Dataset items:

· · ·

Lemma preparing_answers o p :
  settled o → preparing o p →
  match p with
  | Ask c k => ∀ w w' a, past (c_db (w_conn w)) → answers org w c a w' → preparing o (k a)
  | Done r => prepared_ok o r
  end.
Proof.
  intros (Ha & _ & Hbad) [|active candidates mandatory k Hl Ec Hc ->|r Hr]; [cbn [prepare_deletion pbind ask]| |done];
    intros w w' a Hpast Hans.
  - destruct a as [active|e]; [|by apply preparing_last; cbn].
    pose proof (active_listed _ _ _ Hans Hpast) as Hl.
    destruct (deletion_candidates _ _ _) as [candidates mandatory] eqn:Ec. destruct candidates as [|c candidates].
    { apply preparing_last. split; [done|]. intros _ _. exists active. rewrite Ec. split; [done|]. by intros ?? ?%not_elem_of_nil. }
    destruct (converged o) eqn:Ecv; cbn [negb]; [by eapply preparing_second|]. apply preparing_last. split.
    + intros node Hn. destruct (Ha node Hn) as (x & Hx & Hp'). exists x. split; [|done]. by apply leave_candidates_kept.
    + intros _ Hs. destruct Hbad as (d & x & Hx & Hb); [done|]. exfalso. revert Hs.
      eapply summary_bad; [by apply leave_candidates_kept|by destruct x].
  - destruct a as [stones|e]; apply preparing_last; [|by split].
    split; [done|]. exists active, stones. rewrite Ec. split_and!; [done| |done]. by eapply stones_buried.
Qed.

(** ** Deleting *)

(** The graph's keys are its nodes' descriptors. *)
Definition keyed : Prop := ∀ d node, (d, node) ∈ g_nodes (dep_graph dep) → n_descriptor node = d.

Lemma planned_outside plan d r node :
  keyed → planned plan → (d, r) ∈ dx_candidates plan → node ∈ nodes → n_descriptor node ≠ d.
Proof.
  intros Hk (active & stones & _ & _ & ->) Hc Hn <-. destruct (candidates_outside (dep_graph dep) (dep_teardown dep) active) as [_ Ho].
  destruct (deletion_candidates _ _ _) as [candidates mandatory]. destruct (Ho _ _ Hc) as (_ & _ & Hnone).
  apply list_elem_of_fmap_1 in Hn as ([d' node'] & -> & Hn). simpl in *. rewrite (Hk _ _ Hn) in Hnone.
  apply eq_None_not_Some in Hnone. apply Hnone. apply bt_get_keys. by apply (list_elem_of_fmap_2 fst) in Hn.
Qed.

Record delete_inv (plan : DeletePlan) (s : DeleteLoop) : Prop := {
  dv_once : run_once (dl_started s) (dl_outcomes s) (dl_running s);
  dv_graph : ∀ node, node ∈ nodes → bt_get (n_descriptor node) (dl_outcomes s) = Some OProvisioned;
  dv_deleted : ∀ u, u ∈ dl_deleted s ↔ ∃ d, Descriptor_show d = u ∧ bt_get d (dl_outcomes s) = Some ODeleted;
  dv_settled : ∀ d, is_Some (bt_get d (dl_outcomes s)) →
    d ∈ dl_started s ∨ ∃ node, node ∈ nodes ∧ n_descriptor node = d;
  dv_ready : ∀ d, d ∈ dl_started s →
    ∃ r, (d, r) ∈ dx_candidates plan ∧ ready_to_delete (dx_users plan) (dl_deleted s) r = true;
  dv_ended : ∀ d x, d ∈ dl_started s → bt_get d (dl_outcomes s) = Some x → deletion_ended x;
  dv_results : Forall (λ t, returns deletion_ended t.2) (dl_running s)
}.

· · ·

WORK ITEM: Print each record word for word.

OUTPUT OF THE EXERCISE:
Lemma preparing_answers o p :
  settled o → preparing o p →
  match p with
  | Ask c k => ∀ w w' a, past (c_db (w_conn w)) → answers org w c a w' → preparing o (k a)
  | Done r => prepared_ok o r
  end.
Proof.
  intros (Ha & _ & Hbad) [|active candidates mandatory k Hl Ec Hc ->|r Hr]; [cbn [prepare_deletion pbind ask]| |done];
    intros w w' a Hpast Hans.
  - destruct a as [active|e]; [|by apply preparing_last; cbn].
    pose proof (active_listed _ _ _ Hans Hpast) as Hl.
    destruct (deletion_candidates _ _ _) as [candidates mandatory] eqn:Ec. destruct candidates as [|c candidates].
    { apply preparing_last. split; [done|]. intros _ _. exists active. rewrite Ec. split; [done|]. by intros ?? ?%not_elem_of_nil. }
    destruct (converged o) eqn:Ecv; cbn [negb]; [by eapply preparing_second|]. apply preparing_last. split.
    + intros node Hn. destruct (Ha node Hn) as (x & Hx & Hp'). exists x. split; [|done]. by apply leave_candidates_kept.
    + intros _ Hs. destruct Hbad as (d & x & Hx & Hb); [done|]. exfalso. revert Hs.
      eapply summary_bad; [by apply leave_candidates_kept|by destruct x].
  - destruct a as [stones|e]; apply preparing_last; [|by split].
    split; [done|]. exists active, stones. rewrite Ec. split_and!; [done| |done]. by eapply stones_buried.
Qed.

(** ** Deleting *)

(** The graph's keys are its nodes' descriptors. *)
Definition keyed : Prop := ∀ d node, (d, node) ∈ g_nodes (dep_graph dep) → n_descriptor node = d.

Lemma planned_outside plan d r node :
  keyed → planned plan → (d, r) ∈ dx_candidates plan → node ∈ nodes → n_descriptor node ≠ d.
Proof.
  intros Hk (active & stones & _ & _ & ->) Hc Hn <-. destruct (candidates_outside (dep_graph dep) (dep_teardown dep) active) as [_ Ho].
  destruct (deletion_candidates _ _ _) as [candidates mandatory]. destruct (Ho _ _ Hc) as (_ & _ & Hnone).
  apply list_elem_of_fmap_1 in Hn as ([d' node'] & -> & Hn). simpl in *. rewrite (Hk _ _ Hn) in Hnone.
  apply eq_None_not_Some in Hnone. apply Hnone. apply bt_get_keys. by apply (list_elem_of_fmap_2 fst) in Hn.
Qed.

Record delete_inv (plan : DeletePlan) (s : DeleteLoop) : Prop := {
  dv_once : run_once (dl_started s) (dl_outcomes s) (dl_running s);
  dv_graph : ∀ node, node ∈ nodes → bt_get (n_descriptor node) (dl_outcomes s) = Some OProvisioned;
  dv_deleted : ∀ u, u ∈ dl_deleted s ↔ ∃ d, Descriptor_show d = u ∧ bt_get d (dl_outcomes s) = Some ODeleted;
  dv_settled : ∀ d, is_Some (bt_get d (dl_outcomes s)) →
    d ∈ dl_started s ∨ ∃ node, node ∈ nodes ∧ n_descriptor node = d;
  dv_ready : ∀ d, d ∈ dl_started s →
    ∃ r, (d, r) ∈ dx_candidates plan ∧ ready_to_delete (dx_users plan) (dl_deleted s) r = true;
  dv_ended : ∀ d x, d ∈ dl_started s → bt_get d (dl_outcomes s) = Some x → deletion_ended x;
  dv_results : Forall (λ t, returns deletion_ended t.2) (dl_running s)
}.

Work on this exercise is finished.